All stakeholders have interests. I would not be able to say if one interest is more important or tangible than another. Of course, the patient has an interest to access medicines he or she believes will save his or her life. Government agents, developers and the medical community have their own interests as well. You have to be aware of that and be capable of being transparent when declaring vested interest as well as acting in a systematic and organized manner when deciding on particular interests.

Colombia is known for having a number of medical device companies in the country, from multinationals to local players. What are the main characteristics of Colombia that make it such an attractive market for this niche?

Colombians are very creative people. When you have a lack of resources and are working in a closed environment (before the 1990s, Colombia was a closed economy), you have to be creative and really try to provide what you think is the best. Colombia also has very skilled people who are interested in many therapeutic areas such as ophthalmology or neurology, where Colombians have been pioneers in developing treatments. In more recent years, because globalization has made the industry more palpable and tangible, you have to rely more on outsider’s development.

Colombia is renowned for its quality in doctors, treatments and procedures. How would you rate Colombia in comparison to the Latin American region?

That is complicated because any comparison within a region is sometimes not so healthy. Regarding HTA, Colombia is one of the ones ahead after Brazil. The government has been investing in strengthening capacity and skills in recent years, and thus many Colombians study at high-quality American and British universities and bring their knowledge and talents back to their home country. In the case of HTA, there is a rapidly growing social interest at the moment, and I perceive this as a window of opportunity. We are in an era of technocrats, and therefore there is a greater interest in financial investment for these kinds of technologies.

What is the main challenge that you have experienced in establishing IETS in Colombia?

Stability and continuity of work and resources tends to be the main challenge. Additionally, creating awareness among policy-makers and decision-makers because some of them know what HTA means and its capabilities for improving allocation efficiency, but some people do not. Of course we must work on strengthening capacity. Colombia has a very limited number of highly-skilled individuals who are proper health economists, although we have a bigger number of clinical epidemiologists that act as the basis for HTA.

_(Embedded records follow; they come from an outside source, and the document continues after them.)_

Lemma prediction_batch_returns m (Zb : ndarray2) :
  shape1 Zb = X_variables m ->
  returns (prediction L m (A2 Zb))
    (A2 (Arr2 (Y_variables m)
           (map (fun z => vadd (Y_offset m) (vecmat (vsub z (X_offset m)) (B m)))
                (rows Zb)))).
Proof.
  intros Hz. unfold prediction. apply Nat.eqb_eq in Hz. rewrite Hz. cbn [negb].
  eapply returns_bind; [intros s; reflexivity|].
  eapply returns_bind.
  - unfold for_range.
    apply (returns_for_each _
             (fun i R =>
                Arr2 (ncols R)
                  (<[i := vadd (Y_offset m)
                            (vecmat (vsub (nth i (rows Zb) []) (X_offset m)) (B m))]>
                     (rows R)))).
    intros i R s. reflexivity.
  - rewrite (setrows_all
               (fun z => vadd (Y_offset m) (vecmat (vsub z (X_offset m)) (B m)))).
    apply returns_ret.
Qed.

Lemma prediction_iterative_row_returns m z :
  length z = X_variables m ->
  returns (prediction_iterative L m (A1 z)) (A1 (iterative m z)).
Proof.
  intros Hz. unfold prediction_iterative. apply Nat.eqb_eq in Hz. rewrite Hz.
  cbn [negb].
  eapply returns_bind; [intros s; reflexivity|].
  eapply returns_bind; [intros s; reflexivity|].
  eapply returns_bind; [apply deflate_loop_returns, length_empty1|].
  eapply returns_bind; [apply combine_returns|].
  apply returns_ret.
Qed.
Lemma elapse_not_created (delay : Z) :
  delay < 250 ->
  elapse locations delay (initEffect (leafletOnload initial))
  = set_clock delay (initEffect (leafletOnload initial)).
Proof.
  intros H. cbv -[Z.leb newMarker campusCenter map].
  now replace (250 <=? delay) with false by (symmetry; apply Z.leb_gt; lia).
Qed.

End Creation.

(** X19: the map is created 250 ms after Leaflet has loaded, not before: from
    then on there is one marker for each registry location, in the order
    of the registry and with the location's own icon, the view is centred
    on the campus at zoom 17, and running the creation effect again
    changes nothing; the only timer left is the one that redraws the map
    100 ms later.  Until the map is created the route effect draws nothing
    and the highlight effect does nothing. *)
Theorem map_created_after_250ms :
  forall (M : JS.MathRuntime) (Number_toString : JS.number -> string)
         (locations : list CampusData.Location) (delay : Z),
    let s :=
      CampusMap.elapse locations delay
        (CampusMap.initEffect (CampusMap.leafletOnload CampusMap.initial)) in
    (250 <= delay ->
     CampusMap.mapRef s = true
     /\ CampusMap.markersRef s = map CampusMap.newMarker locations
     /\ CampusMap.view s = Some (CampusMap.setView CampusMap.campusCenter 17)
     /\ CampusMap.timers s
        = (if 350 <=? delay then [] else [(350, CampusMap.invalidateSize)])
     /\ CampusMap.initEffect s = s)
    /\ (delay < 250 ->
        CampusMap.mapRef s = false
        /\ CampusMap.markersRef s = []
        /\ (forall h, CampusMap.highlightEffect locations h s = s)
        /\ forall from to,
             CampusMap.routeLayerRef
               (CampusMap.routeEffect M Number_toString locations
                  (CampusMap.setSelectedLocation to (CampusMap.setFromLocation from s)))
             = None).
Proof.
  intros M Number_toString locations delay s. unfold s. split; intros H.
  - rewrite (elapse_created locations delay H). repeat split.
  - rewrite (elapse_not_created locations delay H). repeat split.
    intros [h|]; reflexivity.
Qed.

If we were to return to Colombia in another three to four years, what is your vision for IETS by that point?

In 2016, IETS must be capable of being the main reference point of HTA within the country, with a significant impact on resource allocation decision-making at the macro level and also a pillar for homogenizing clinical practice in Colombia. Of course, IETS should also be recognized in the Latin American region as one of the reference points regarding HTA by that point in time.

What attracted you to IETS?

I really love this project. I had the chance to be engaged very early. As part of my PhD studies, I did a placement at NICE, where I supported the team on conducting a benchmark of HTA institutions around the globe for the Inter-American Development Bank. I decided that if I really enjoyed this project and had the capacity to bring it to success, I should do it. It is a great challenge, but it is also very rewarding to be seen by the academic community and different countries for succeeding in areas where Colombia is not traditionally strong for. It is a mix of social responsibility and will.

What do you think will be the number one change or improvement in the industry?

I think that IETS is going to be able to induce evidence as a means of producing trust. As the Minister sometimes says, Colombia is facing a crisis of trust as well as finance. If you follow good practices, use the best available evidence and truly engage stakeholders, then you are going to succeed.

What would be your final message to our executive readers regarding the state of the industry?

HTA is an important tool for decision-making. It is a fact that resources are limited, but it is imperative to take decisions looking at the best available evidence.